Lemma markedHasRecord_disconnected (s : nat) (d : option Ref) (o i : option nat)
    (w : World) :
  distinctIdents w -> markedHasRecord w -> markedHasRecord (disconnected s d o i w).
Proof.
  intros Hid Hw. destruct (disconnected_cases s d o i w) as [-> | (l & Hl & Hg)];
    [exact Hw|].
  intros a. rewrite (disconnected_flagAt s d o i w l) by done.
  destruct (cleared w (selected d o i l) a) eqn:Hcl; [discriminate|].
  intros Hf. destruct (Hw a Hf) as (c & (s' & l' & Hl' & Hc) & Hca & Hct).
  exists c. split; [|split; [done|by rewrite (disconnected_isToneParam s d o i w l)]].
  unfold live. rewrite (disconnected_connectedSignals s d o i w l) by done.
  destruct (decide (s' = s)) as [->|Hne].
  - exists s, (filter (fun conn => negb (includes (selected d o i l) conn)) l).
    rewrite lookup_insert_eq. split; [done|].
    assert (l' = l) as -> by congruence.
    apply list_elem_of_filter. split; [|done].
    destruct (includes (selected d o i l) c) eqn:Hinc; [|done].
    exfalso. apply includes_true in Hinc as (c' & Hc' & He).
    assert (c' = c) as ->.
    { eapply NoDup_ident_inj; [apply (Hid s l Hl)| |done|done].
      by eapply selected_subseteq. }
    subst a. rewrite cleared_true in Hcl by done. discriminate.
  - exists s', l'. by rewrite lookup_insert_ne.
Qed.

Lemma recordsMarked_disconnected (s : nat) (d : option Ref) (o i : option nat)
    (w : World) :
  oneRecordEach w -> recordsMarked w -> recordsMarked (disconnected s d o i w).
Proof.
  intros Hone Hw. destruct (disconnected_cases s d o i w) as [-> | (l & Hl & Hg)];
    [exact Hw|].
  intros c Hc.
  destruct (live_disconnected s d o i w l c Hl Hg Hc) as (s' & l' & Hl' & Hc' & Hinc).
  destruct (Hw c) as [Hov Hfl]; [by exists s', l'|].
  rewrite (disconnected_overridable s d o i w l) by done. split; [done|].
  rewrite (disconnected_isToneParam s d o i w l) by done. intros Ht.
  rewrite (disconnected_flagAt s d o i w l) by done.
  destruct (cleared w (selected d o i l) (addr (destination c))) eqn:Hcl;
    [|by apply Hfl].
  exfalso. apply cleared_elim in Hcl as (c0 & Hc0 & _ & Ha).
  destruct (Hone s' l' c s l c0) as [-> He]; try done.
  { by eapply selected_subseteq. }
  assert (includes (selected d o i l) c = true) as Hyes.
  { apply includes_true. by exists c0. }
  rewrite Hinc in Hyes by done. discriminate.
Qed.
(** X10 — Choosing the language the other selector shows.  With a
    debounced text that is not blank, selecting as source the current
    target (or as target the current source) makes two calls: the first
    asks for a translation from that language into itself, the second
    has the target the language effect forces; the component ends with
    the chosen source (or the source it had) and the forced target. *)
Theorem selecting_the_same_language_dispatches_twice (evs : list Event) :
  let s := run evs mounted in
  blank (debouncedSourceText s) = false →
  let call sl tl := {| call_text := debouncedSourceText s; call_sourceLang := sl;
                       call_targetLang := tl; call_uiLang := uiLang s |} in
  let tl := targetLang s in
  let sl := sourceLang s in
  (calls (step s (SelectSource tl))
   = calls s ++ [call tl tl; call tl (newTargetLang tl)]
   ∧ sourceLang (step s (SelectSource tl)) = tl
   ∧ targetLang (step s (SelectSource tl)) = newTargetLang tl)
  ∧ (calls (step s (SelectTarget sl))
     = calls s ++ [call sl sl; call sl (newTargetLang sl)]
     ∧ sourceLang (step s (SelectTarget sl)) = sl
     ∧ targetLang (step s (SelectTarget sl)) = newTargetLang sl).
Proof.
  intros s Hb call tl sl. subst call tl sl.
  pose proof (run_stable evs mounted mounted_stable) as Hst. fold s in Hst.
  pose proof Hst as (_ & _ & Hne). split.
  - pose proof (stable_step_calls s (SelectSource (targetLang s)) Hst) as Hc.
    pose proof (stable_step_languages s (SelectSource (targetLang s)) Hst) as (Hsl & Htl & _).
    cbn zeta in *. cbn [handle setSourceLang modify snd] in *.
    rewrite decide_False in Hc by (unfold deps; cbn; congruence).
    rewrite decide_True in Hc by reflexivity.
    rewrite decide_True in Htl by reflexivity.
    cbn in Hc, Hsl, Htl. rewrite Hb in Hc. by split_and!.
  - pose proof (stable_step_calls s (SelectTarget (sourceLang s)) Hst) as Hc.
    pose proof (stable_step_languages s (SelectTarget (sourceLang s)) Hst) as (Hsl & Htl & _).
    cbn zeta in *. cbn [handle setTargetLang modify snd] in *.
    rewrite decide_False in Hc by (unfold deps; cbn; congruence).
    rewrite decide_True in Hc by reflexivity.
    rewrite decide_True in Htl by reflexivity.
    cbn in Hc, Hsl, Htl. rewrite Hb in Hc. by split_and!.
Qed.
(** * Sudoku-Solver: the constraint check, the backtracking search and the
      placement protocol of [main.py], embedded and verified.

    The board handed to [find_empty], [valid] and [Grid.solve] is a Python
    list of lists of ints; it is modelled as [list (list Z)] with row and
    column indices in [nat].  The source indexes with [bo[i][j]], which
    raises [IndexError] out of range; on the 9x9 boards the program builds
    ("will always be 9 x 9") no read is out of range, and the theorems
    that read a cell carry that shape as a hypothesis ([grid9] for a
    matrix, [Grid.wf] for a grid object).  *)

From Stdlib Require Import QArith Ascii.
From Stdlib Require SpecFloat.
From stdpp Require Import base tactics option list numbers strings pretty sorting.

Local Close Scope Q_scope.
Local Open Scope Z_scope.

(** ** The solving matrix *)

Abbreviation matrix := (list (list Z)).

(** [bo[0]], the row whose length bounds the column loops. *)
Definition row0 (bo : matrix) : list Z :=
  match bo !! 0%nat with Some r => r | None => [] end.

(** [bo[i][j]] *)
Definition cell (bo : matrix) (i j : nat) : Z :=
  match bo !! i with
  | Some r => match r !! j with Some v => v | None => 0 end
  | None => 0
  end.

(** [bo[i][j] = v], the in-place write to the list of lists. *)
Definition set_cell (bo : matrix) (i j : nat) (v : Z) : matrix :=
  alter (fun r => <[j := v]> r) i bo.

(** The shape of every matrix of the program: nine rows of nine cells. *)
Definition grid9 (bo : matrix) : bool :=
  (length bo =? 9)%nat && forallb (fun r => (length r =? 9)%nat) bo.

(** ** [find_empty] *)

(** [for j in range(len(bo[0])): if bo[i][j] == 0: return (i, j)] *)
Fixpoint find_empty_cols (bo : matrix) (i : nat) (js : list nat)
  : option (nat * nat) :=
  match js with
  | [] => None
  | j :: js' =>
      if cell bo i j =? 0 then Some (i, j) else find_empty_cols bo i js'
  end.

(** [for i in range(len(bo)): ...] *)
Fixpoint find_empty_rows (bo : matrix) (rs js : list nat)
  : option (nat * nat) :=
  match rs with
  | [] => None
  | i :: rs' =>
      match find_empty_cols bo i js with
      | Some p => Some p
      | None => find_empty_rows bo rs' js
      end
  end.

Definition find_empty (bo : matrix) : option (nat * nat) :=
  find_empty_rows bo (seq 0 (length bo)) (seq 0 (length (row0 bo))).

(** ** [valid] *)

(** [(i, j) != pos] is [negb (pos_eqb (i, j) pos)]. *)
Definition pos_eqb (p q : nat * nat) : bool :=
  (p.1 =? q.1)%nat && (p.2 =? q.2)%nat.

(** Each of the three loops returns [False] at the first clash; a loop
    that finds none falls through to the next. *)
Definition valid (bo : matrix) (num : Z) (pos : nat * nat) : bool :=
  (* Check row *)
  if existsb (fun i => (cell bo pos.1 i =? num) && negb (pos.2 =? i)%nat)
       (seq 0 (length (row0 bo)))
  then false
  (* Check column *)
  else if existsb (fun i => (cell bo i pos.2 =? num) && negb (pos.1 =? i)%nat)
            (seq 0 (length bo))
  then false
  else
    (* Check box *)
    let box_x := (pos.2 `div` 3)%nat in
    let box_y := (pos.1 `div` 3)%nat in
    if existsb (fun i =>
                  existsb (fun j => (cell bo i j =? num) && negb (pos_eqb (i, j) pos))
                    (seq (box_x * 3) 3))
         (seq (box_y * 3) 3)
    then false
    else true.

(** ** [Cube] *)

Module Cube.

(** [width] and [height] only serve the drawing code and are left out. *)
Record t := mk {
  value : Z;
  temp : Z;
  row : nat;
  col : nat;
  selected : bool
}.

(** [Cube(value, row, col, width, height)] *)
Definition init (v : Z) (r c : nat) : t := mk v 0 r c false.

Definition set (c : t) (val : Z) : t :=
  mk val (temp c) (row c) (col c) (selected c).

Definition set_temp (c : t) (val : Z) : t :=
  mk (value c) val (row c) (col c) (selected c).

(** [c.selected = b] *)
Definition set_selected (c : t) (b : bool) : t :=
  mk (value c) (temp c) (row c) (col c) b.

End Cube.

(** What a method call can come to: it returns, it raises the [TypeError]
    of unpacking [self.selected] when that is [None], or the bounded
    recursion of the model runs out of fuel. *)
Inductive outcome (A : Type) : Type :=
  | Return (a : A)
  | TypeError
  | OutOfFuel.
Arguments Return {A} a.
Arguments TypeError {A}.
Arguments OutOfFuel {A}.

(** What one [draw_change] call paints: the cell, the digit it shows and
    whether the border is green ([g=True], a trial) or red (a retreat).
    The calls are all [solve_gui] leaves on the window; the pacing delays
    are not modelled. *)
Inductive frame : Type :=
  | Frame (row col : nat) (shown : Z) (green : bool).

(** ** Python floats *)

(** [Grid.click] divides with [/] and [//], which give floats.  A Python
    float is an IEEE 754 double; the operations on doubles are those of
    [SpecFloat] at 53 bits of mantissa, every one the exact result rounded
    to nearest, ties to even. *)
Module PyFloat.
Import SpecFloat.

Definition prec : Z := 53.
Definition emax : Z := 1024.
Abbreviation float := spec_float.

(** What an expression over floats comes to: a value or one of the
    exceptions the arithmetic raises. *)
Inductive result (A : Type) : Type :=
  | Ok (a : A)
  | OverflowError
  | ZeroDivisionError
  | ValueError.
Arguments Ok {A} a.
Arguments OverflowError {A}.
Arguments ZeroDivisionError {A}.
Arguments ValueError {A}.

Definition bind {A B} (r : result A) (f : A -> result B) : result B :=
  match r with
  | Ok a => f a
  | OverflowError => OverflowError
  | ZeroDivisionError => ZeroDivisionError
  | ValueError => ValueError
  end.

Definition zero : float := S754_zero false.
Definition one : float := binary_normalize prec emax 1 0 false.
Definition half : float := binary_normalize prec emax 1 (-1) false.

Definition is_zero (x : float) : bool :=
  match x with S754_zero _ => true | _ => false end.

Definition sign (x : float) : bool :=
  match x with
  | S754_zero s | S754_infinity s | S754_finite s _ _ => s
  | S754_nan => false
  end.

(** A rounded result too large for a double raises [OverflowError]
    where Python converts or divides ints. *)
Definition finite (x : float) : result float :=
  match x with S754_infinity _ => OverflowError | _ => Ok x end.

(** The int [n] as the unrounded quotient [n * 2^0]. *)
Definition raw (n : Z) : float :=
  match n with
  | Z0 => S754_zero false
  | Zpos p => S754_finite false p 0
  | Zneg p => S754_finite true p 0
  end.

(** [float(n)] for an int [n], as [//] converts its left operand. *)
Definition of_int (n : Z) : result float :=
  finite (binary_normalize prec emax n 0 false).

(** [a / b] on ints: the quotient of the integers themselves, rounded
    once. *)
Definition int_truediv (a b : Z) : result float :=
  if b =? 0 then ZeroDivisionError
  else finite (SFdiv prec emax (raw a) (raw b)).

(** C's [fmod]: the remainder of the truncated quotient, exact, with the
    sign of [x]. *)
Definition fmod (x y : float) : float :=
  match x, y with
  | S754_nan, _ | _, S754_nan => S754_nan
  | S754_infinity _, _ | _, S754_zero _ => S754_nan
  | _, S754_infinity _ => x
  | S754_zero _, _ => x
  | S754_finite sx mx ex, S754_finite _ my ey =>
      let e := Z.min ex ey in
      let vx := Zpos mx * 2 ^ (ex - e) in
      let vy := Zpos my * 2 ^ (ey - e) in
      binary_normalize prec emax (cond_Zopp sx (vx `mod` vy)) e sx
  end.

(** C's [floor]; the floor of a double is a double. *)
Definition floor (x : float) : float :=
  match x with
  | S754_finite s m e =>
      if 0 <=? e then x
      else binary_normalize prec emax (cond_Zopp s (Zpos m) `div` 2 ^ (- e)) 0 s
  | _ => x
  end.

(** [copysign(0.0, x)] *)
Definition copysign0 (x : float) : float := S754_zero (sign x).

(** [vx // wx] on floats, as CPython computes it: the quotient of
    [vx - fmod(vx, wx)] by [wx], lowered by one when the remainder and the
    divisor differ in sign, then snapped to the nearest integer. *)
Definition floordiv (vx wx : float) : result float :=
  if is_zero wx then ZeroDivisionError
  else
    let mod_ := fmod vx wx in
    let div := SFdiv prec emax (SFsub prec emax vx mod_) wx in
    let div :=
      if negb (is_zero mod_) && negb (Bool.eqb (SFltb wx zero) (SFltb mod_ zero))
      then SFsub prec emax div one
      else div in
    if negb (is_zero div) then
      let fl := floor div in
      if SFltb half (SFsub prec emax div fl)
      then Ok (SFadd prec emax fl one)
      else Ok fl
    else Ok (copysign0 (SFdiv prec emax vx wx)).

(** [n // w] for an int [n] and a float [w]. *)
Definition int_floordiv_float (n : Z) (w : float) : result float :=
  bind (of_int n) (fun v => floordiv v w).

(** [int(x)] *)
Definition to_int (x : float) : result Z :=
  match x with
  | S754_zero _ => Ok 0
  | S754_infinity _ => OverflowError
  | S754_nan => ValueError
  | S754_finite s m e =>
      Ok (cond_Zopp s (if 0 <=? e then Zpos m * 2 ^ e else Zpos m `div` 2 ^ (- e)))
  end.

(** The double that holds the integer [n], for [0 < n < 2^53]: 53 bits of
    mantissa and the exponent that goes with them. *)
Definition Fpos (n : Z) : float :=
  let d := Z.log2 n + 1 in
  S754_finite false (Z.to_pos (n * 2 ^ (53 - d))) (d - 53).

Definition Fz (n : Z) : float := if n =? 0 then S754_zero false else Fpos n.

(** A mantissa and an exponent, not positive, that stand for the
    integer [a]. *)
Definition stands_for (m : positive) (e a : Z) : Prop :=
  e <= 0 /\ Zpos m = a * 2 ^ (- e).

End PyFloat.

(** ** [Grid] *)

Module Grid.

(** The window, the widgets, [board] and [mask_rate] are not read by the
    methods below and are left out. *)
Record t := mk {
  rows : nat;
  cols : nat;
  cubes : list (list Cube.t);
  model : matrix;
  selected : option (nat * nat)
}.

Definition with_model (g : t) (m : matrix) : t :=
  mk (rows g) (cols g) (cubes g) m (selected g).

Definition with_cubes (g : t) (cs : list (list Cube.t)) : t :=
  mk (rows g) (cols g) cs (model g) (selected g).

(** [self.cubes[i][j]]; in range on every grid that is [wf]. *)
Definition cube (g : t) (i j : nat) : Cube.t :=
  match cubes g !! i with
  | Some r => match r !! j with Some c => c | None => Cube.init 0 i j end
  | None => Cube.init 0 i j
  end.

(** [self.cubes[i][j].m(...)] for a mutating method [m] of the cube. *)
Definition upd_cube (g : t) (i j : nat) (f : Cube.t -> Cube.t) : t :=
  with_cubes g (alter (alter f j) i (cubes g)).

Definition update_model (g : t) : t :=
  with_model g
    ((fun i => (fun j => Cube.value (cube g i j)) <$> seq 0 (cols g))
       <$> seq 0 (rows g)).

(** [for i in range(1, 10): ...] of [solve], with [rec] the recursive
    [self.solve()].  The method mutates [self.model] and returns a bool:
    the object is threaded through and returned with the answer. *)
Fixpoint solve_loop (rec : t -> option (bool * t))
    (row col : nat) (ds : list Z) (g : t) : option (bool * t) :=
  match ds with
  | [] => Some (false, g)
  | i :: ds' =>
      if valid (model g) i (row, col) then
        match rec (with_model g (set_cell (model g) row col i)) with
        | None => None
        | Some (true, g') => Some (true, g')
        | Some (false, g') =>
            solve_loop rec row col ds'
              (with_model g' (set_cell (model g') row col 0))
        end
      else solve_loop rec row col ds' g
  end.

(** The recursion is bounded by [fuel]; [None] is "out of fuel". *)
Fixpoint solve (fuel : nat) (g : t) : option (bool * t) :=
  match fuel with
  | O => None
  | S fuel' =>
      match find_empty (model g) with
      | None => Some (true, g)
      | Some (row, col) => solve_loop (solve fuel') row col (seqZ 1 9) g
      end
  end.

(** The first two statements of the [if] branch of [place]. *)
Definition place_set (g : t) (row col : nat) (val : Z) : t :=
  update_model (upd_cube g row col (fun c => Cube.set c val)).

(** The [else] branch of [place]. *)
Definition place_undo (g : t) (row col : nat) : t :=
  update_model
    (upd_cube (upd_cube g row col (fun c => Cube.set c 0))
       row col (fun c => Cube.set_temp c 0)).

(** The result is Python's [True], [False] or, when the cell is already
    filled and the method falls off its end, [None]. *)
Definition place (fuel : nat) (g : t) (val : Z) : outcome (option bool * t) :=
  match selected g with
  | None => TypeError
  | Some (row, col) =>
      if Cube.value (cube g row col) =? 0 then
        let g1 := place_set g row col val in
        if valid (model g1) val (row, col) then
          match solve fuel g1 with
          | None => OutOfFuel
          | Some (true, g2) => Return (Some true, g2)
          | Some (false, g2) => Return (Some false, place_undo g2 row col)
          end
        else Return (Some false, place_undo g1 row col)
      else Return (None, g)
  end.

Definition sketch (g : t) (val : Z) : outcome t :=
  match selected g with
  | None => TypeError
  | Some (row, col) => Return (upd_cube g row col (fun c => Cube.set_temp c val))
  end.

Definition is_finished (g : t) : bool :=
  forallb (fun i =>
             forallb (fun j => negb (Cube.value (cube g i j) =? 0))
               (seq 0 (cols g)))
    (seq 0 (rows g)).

○ ○ ○ ○ ○

* _TASK DIRECTIONS_: Of all the entries above, retype exactly the lines from the line with "Definition raw (n" to the line with "(** C's [floor];", both included, and no others.

* _ANSWER TO THE PROBLEM_:
Definition raw (n : Z) : float :=
  match n with
  | Z0 => S754_zero false
  | Zpos p => S754_finite false p 0
  | Zneg p => S754_finite true p 0
  end.

(** [float(n)] for an int [n], as [//] converts its left operand. *)
Definition of_int (n : Z) : result float :=
  finite (binary_normalize prec emax n 0 false).

(** [a / b] on ints: the quotient of the integers themselves, rounded
    once. *)
Definition int_truediv (a b : Z) : result float :=
  if b =? 0 then ZeroDivisionError
  else finite (SFdiv prec emax (raw a) (raw b)).

(** C's [fmod]: the remainder of the truncated quotient, exact, with the
    sign of [x]. *)
Definition fmod (x y : float) : float :=
  match x, y with
  | S754_nan, _ | _, S754_nan => S754_nan
  | S754_infinity _, _ | _, S754_zero _ => S754_nan
  | _, S754_infinity _ => x
  | S754_zero _, _ => x
  | S754_finite sx mx ex, S754_finite _ my ey =>
      let e := Z.min ex ey in
      let vx := Zpos mx * 2 ^ (ex - e) in
      let vy := Zpos my * 2 ^ (ey - e) in
      binary_normalize prec emax (cond_Zopp sx (vx `mod` vy)) e sx
  end.

(** C's [floor]; the floor of a double is a double. *)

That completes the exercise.